Collected data:
(* ===== verification/BnsStore.v ===== *)
(** * BNS: the store

    The tables of [bns-indexer/src/sqlite.rs] as finite maps and the operations
    of [BnsRegistryStoreTx] on them, each table keyed the way its primary key
    is.  The registry runs in a state monad over the tables and the number of
    clock readings made so far: every [now_timestamp()] is a reading of its own.
    Failures of the database itself are not modelled. *)

From S2P Require Import Prelude BnsModel.

(** ** Tables *)

(** A row of [bns_documents] without the columns that repeat its payload. *)
Record DocRow : Type := mkDocRow { dw_current : bool; dw_state : DocumentState }.

Record Db : Type := mkDb {
  db_names : gmap string NameState;
  db_documents : gmap (string * string) (list DocRow);
  db_keys : gmap string (gmap string AuthorityKey);
  db_sets : gmap string AuthoritySetState;
  db_policies : gmap string (list ControllerRule * string);
  db_aliases : gmap string AliasState;
  db_events : list EventLogRecord;
  db_checkpoints : list LogCheckpoint;
  db_cursors : gmap string IndexerCursor
}.

Definition empty_db : Db := mkDb ∅ ∅ ∅ ∅ ∅ ∅ [] [] ∅.

Definition with_names (f : gmap string NameState -> gmap string NameState) (d : Db) : Db :=
  mkDb (f (db_names d)) (db_documents d) (db_keys d) (db_sets d) (db_policies d) (db_aliases d)
    (db_events d) (db_checkpoints d) (db_cursors d).
Definition with_documents
    (f : gmap (string * string) (list DocRow) -> gmap (string * string) (list DocRow)) (d : Db) : Db :=
  mkDb (db_names d) (f (db_documents d)) (db_keys d) (db_sets d) (db_policies d) (db_aliases d)
    (db_events d) (db_checkpoints d) (db_cursors d).
Definition with_keys
    (f : gmap string (gmap string AuthorityKey) -> gmap string (gmap string AuthorityKey)) (d : Db) : Db :=
  mkDb (db_names d) (db_documents d) (f (db_keys d)) (db_sets d) (db_policies d) (db_aliases d)
    (db_events d) (db_checkpoints d) (db_cursors d).
Definition with_sets (f : gmap string AuthoritySetState -> gmap string AuthoritySetState) (d : Db) : Db :=
  mkDb (db_names d) (db_documents d) (db_keys d) (f (db_sets d)) (db_policies d) (db_aliases d)
    (db_events d) (db_checkpoints d) (db_cursors d).
Definition with_policies
    (f : gmap string (list ControllerRule * string) -> gmap string (list ControllerRule * string))
    (d : Db) : Db :=
  mkDb (db_names d) (db_documents d) (db_keys d) (db_sets d) (f (db_policies d)) (db_aliases d)
    (db_events d) (db_checkpoints d) (db_cursors d).
Definition with_aliases (f : gmap string AliasState -> gmap string AliasState) (d : Db) : Db :=
  mkDb (db_names d) (db_documents d) (db_keys d) (db_sets d) (db_policies d) (f (db_aliases d))
    (db_events d) (db_checkpoints d) (db_cursors d).
Definition with_events (f : list EventLogRecord -> list EventLogRecord) (d : Db) : Db :=
  mkDb (db_names d) (db_documents d) (db_keys d) (db_sets d) (db_policies d) (db_aliases d)
    (f (db_events d)) (db_checkpoints d) (db_cursors d).
Definition with_checkpoints (f : list LogCheckpoint -> list LogCheckpoint) (d : Db) : Db :=
  mkDb (db_names d) (db_documents d) (db_keys d) (db_sets d) (db_policies d) (db_aliases d)
    (db_events d) (f (db_checkpoints d)) (db_cursors d).
Definition with_cursors (f : gmap string IndexerCursor -> gmap string IndexerCursor) (d : Db) : Db :=
  mkDb (db_names d) (db_documents d) (db_keys d) (db_sets d) (db_policies d) (db_aliases d)
    (db_events d) (db_checkpoints d) (f (db_cursors d)).

(** A table in the order of its integer key: insert, or replace the row of the
    same key. *)
Section ordered.
Context {R : Type} (key : R -> Z).

Fixpoint upsert (r : R) (l : list R) : list R :=
  match l with
  | [] => [r]
  | x :: l' =>
      if key r <? key x then r :: l
      else if key r =? key x then r :: l'
      else x :: upsert r l'
  end.

Definition row_at (k : Z) (l : list R) : option R := List.find (fun r => key r =? k) l.
End ordered.

(** ** The monad *)

Record Store : Type := mkStore { st_db : Db; st_ticks : nat }.

Definition M (A : Type) : Type := Store -> BnsResult A * Store.

Definition ret {A} (a : A) : M A := fun s => (BOk a, s).

Definition bind {A B} (m : M A) (k : A -> M B) : M B := fun s =>
  match m s with
  | (BOk a, s') => k a s'
  | (BErr e, s') => (BErr e, s')
  | (BDiverges, s') => (BDiverges, s')
  end.

Notation "'let*' x ':=' m 'in' k" := (bind m (fun x => k))
  (at level 10, x pattern, m at level 100, k at level 200) : bns_scope.
Notation "m1 ;; m2" := (bind m1 (fun _ => m2))
  (at level 100, m2 at level 200, right associativity) : bns_scope.

Definition fail {A} (e : BnsRegistryError) : M A := fun s => (BErr e, s).

(** A computation that does not touch the store. *)
Definition lift {A} (r : BnsResult A) : M A := fun s => (r, s).

Definition check (b : bool) (e : BnsRegistryError) : M unit := lift (reject_if b e).

(** [Option::ok_or]. *)
Definition ok_or {A} (o : option A) (e : BnsRegistryError) : M A :=
  match o with Some a => ret a | None => fail e end.

Definition query {A} (f : Db -> A) : M A := fun s => (BOk (f (st_db s)), s).

Definition update (f : Db -> Db) : M unit := fun s =>
  (BOk tt, mkStore (f (st_db s)) (st_ticks s)).

(** A fallible loop over a vector. *)
Fixpoint mapM {A B} (f : A -> M B) (l : list A) : M (list B) :=
  match l with
  | [] => ret []
  | a :: l' =>
      let* b := f a in
      let* bs := mapM f l' in
      ret (b :: bs)
  end.

(** The same for its effects. *)
Fixpoint forM {A} (f : A -> M unit) (l : list A) : M unit :=
  match l with
  | [] => ret tt
  | a :: l' => f a ;; forM f l'
  end.

(** [BnsRegistryStore::transact]: the changes of a failed operation are dropped. *)
Definition transact {A} (op : M A) : M A := fun s =>
  match op s with
  | (BOk a, s') => (BOk a, s')
  | (r, s') => (r, mkStore (st_db s) (st_ticks s'))
  end.

Definition now_timestamp `{Clock} : M Z := fun s =>
  (BOk (clock_at (st_ticks s)), mkStore (st_db s) (S (st_ticks s))).

(** ** Operations on the tables *)

Definition to_i64 (value : Z) (field : string) : BnsResult Z :=
  if 2 ^ 63 - 1 <? value then BErr (IntegerOutOfRange field value) else BOk value.

Definition get_name (name : string) : M (option NameState) :=
  let* name := lift (canonical_bns_name name) in
  query (fun d => db_names d !! name).

Definition put_name (s : NameState) : M unit :=
  lift (validate_name_state s) ;;
  lift (to_i64 (ns_name_seq s) "name_seq") ;;
  lift (to_i64 (ns_updated_at s) "updated_at") ;;
  update (with_names <[ns_name s := s]>).

Definition by_name (a b : NameState) : bool := String.leb (ns_name a) (ns_name b).

(** [ORDER BY name]. *)
Definition list_names : M (list NameState) :=
  query (fun d => stable_sort by_name (snd <$> map_to_list (db_names d))).

Definition list_names_by_asset_owner (asset_owner : string) (after_name : option string)
    (limit : nat) : M (list string) :=
  lift (to_i64 (Z.of_nat limit) "limit") ;;
  let* after :=
    match after_name with
    | None => ret None
    | Some a => let* a := lift (canonical_bns_name a) in ret (Some a)
    end in
  query (fun d =>
    take limit
      (List.filter
         (fun n => match after with Some a => String.ltb a n | None => true end)
         (ns_name <$>
           (List.filter (fun s => String.eqb (ns_asset_owner s) asset_owner)
              (stable_sort by_name (snd <$> map_to_list (db_names d))))))).

Definition doc_rows (name doc_type : string) (d : Db) : list DocRow :=
  default [] (db_documents d !! (name, doc_type)).

Definition row_version (r : DocRow) : Z := ds_version (dw_state r).

(** The row of the highest version, as [ORDER BY version DESC LIMIT 1] picks it. *)
Definition latest_row (l : list DocRow) : option DocRow := last l.

Definition get_document (name doc_type : string) (version : Z) : M (option DocumentState) :=
  let* name := lift (canonical_bns_name name) in
  let* doc_type := lift (canonical_doc_type doc_type) in
  let* version := lift (to_i64 version "version") in
  query (fun d => dw_state <$> row_at row_version version (doc_rows name doc_type d)).

Definition get_current_document (name doc_type : string) : M (option DocumentState) :=
  let* name := lift (canonical_bns_name name) in
  let* doc_type := lift (canonical_doc_type doc_type) in
  query (fun d => dw_state <$> latest_row (List.filter dw_current (doc_rows name doc_type d))).

Definition get_latest_document (name doc_type : string) : M (option DocumentState) :=
  let* name := lift (canonical_bns_name name) in
  let* doc_type := lift (canonical_doc_type doc_type) in
  query (fun d => dw_state <$> latest_row (doc_rows name doc_type d)).

Definition clear_current (r : DocRow) : DocRow := mkDocRow false (dw_state r).

(** The rows of a document after [put_document]: the row that is written is the
    current one when no version is above it. *)
Definition put_row (s : DocumentState) (rows : list DocRow) : list DocRow :=
  let max_version := match latest_row rows with Some r => row_version r | None => -1 end in
  let is_current := max_version <=? ds_version s in
  let rows := if is_current then List.map clear_current rows else rows in
  upsert row_version (mkDocRow is_current s) rows.

Section store.
Context `{BnsLibs}.

Definition put_document (s : DocumentState) : M unit :=
  lift (validate_document s) ;;
  lift (to_i64 (ds_version s) "version") ;;
  update (fun d =>
    with_documents <[(ds_name s, ds_doc_type s) := put_row s (doc_rows (ds_name s) (ds_doc_type s) d)]> d).

Definition get_authority_key (name kid : string) : M (option AuthorityKey) :=
  let* name := lift (canonical_bns_name name) in
  query (fun d => default ∅ (db_keys d !! name) !! kid).

Definition put_authority_key (name : string) (key : AuthorityKey) : M unit :=
  let* name := lift (canonical_bns_name name) in
  lift (validate_key key) ;;
  update (fun d => with_keys <[name := <[ak_kid key := key]> (default ∅ (db_keys d !! name))]> d).

Definition by_kid (a b : AuthorityKey) : bool := String.leb (ak_kid a) (ak_kid b).

(** [ORDER BY kid]. *)
Definition list_authority_keys (name : string) : M (list AuthorityKey) :=
  let* name := lift (canonical_bns_name name) in
  query (fun d => stable_sort by_kid (snd <$> map_to_list (default ∅ (db_keys d !! name)))).

Definition get_authority_set (name : string) : M (option AuthoritySetState) :=
  let* name := lift (canonical_bns_name name) in
  query (fun d => db_sets d !! name).

Definition put_authority_set (s : AuthoritySetState) : M unit :=
  lift (canonical_bns_name (as_name s)) ;;
  lift (validate_hash (as_root s)) ;;
  lift (to_i64 (as_seq s) "authority_seq") ;;
  lift (to_i64 (as_active_key_count s) "active_key_count") ;;
  update (with_sets <[as_name s := s]>).

Definition get_controller_policy (name : string) : M (list ControllerRule) :=
  let* name := lift (canonical_bns_name name) in
  query (fun d => match db_policies d !! name with Some (rules, _) => rules | None => [] end).

Definition put_controller_policy (name : string) (rules : list ControllerRule) (policy_hash : string)
  : M unit :=
  let* name := lift (canonical_bns_name name) in
  lift (validate_hash policy_hash) ;;
  lift (check_all validate_rule rules) ;;
  update (with_policies <[name := (rules, policy_hash)]>).

Definition get_alias (name : string) : M (option AliasState) :=
  let* name := lift (canonical_bns_name name) in
  query (fun d => db_aliases d !! name).

Definition put_alias (s : AliasState) : M unit :=
  lift (validate_alias s) ;;
  lift (to_i64 (al_name_seq s) "name_seq") ;;
  update (with_aliases <[al_name s := s]>).

(** The documents of a name, none of them current any more. *)
Definition clear_documents (name : string) (m : gmap (string * string) (list DocRow))
  : gmap (string * string) (list DocRow) :=
  map_imap (fun k rows => Some (if String.eqb (fst k) name then List.map clear_current rows else rows)) m.

Definition reset_name_lineage (name : string) : M unit :=
  let* name := lift (canonical_bns_name name) in
  update (with_documents (clear_documents name)) ;;
  update (with_keys (delete name)) ;;
  update (with_sets (delete name)) ;;
  update (with_policies (delete name)) ;;
  update (with_aliases (delete name)).

Definition latest_event : M (option EventLogRecord) := query (fun d => last (db_events d)).

(** The record that [append_event] makes of an event after [latest]. *)
Definition next_record (latest : option EventLogRecord) (event : RegistryEvent) (observed_at : Z)
  : EventLogRecord :=
  let seq := match latest with Some r => u64_add (ev_seq r) 1 | None => 1 end in
  let previous_log_root := match latest with Some r => ev_log_root r | None => ZERO_HASH end in
  let event_hash := sha256_hex (json_of_event_entry (seq, previous_log_root, json_of_event event)) in
  let log_root := sha256_hex (json_of_log_entry (previous_log_root, event_hash)) in
  mkEventLogRecord seq (event_type event) observed_at event_hash previous_log_root log_root event.

Definition append_event (event : RegistryEvent) (observed_at : Z) : M EventLogRecord :=
  let* latest := latest_event in
  let record := next_record latest event observed_at in
  lift (to_i64 (ev_seq record) "seq") ;;
  lift (to_i64 (ev_observed_at record) "observed_at") ;;
  let* taken := query (fun d => row_at ev_seq (ev_seq record) (db_events d)) in
  check (is_some taken) SqliteError ;;
  update (with_events (upsert ev_seq record)) ;;
  ret record.

Definition put_event_record (record : EventLogRecord) : M unit :=
  lift (to_i64 (ev_seq record) "seq") ;;
  lift (to_i64 (ev_observed_at record) "observed_at") ;;
  update (with_events (upsert ev_seq record)).

Definition get_event (seq : Z) : M (option EventLogRecord) :=
  let* seq := lift (to_i64 seq "seq") in
  query (fun d => row_at ev_seq seq (db_events d)).

Definition list_events_tx (from_seq : Z) (limit : nat) : M (list EventLogRecord) :=
  lift (to_i64 from_seq "from_seq") ;;
  lift (to_i64 (Z.of_nat limit) "limit") ;;
  query (fun d => take limit (List.filter (fun r => from_seq <=? ev_seq r) (db_events d))).

Definition put_checkpoint (c : LogCheckpoint) : M unit :=
  lift (validate_checkpoint c) ;;
  lift (to_i64 (lc_last_seq c) "last_seq") ;;
  lift (to_i64 (lc_issued_at c) "issued_at") ;;
  update (with_checkpoints (upsert lc_last_seq c)).

Definition latest_checkpoint_tx : M (option LogCheckpoint) := query (fun d => last (db_checkpoints d)).

Definition get_indexer_cursor (source : string) : M (option IndexerCursor) :=
  query (fun d => db_cursors d !! source).

Definition put_indexer_cursor (c : IndexerCursor) : M unit :=
  lift (to_i64 (ic_block_number c) "block_number") ;;
  lift (to_i64 (ic_log_index c) "log_index") ;;
  lift (to_i64 (ic_updated_at c) "updated_at") ;;
  update (with_cursors <[ic_source c := c]>).

Definition reset_indexer_projection (source : string) : M unit :=
  update (fun d => mkDb ∅ ∅ ∅ ∅ ∅ ∅ [] [] (delete source (db_cursors d))).

(** [recompute_authority_set]. *)
Definition recompute_authority_set (name : string) (current : option AuthoritySetState)
    (keys : list AuthorityKey) (now : Z) : BnsResult AuthoritySetState :=
  let '(root, count) := authority_root keys now in
  bresult_bind (canonical_bns_name name) (fun name =>
  BOk (mkAuthoritySetState name
         (match current with Some s => u64_add (as_seq s) 1 | None => 1 end) root count)).
End store.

◆ **Aim of the task**
For this exercise, please output exactly the lines above starting at the line with "Definition put_indexer_cursor (c" and ending at the line with "(** [recompute_authority_set]. *)", ends included.

◆ **Written answer**
Definition put_indexer_cursor (c : IndexerCursor) : M unit :=
  lift (to_i64 (ic_block_number c) "block_number") ;;
  lift (to_i64 (ic_log_index c) "log_index") ;;
  lift (to_i64 (ic_updated_at c) "updated_at") ;;
  update (with_cursors <[ic_source c := c]>).

Definition reset_indexer_projection (source : string) : M unit :=
  update (fun d => mkDb ∅ ∅ ∅ ∅ ∅ ∅ [] [] (delete source (db_cursors d))).

(** [recompute_authority_set]. *)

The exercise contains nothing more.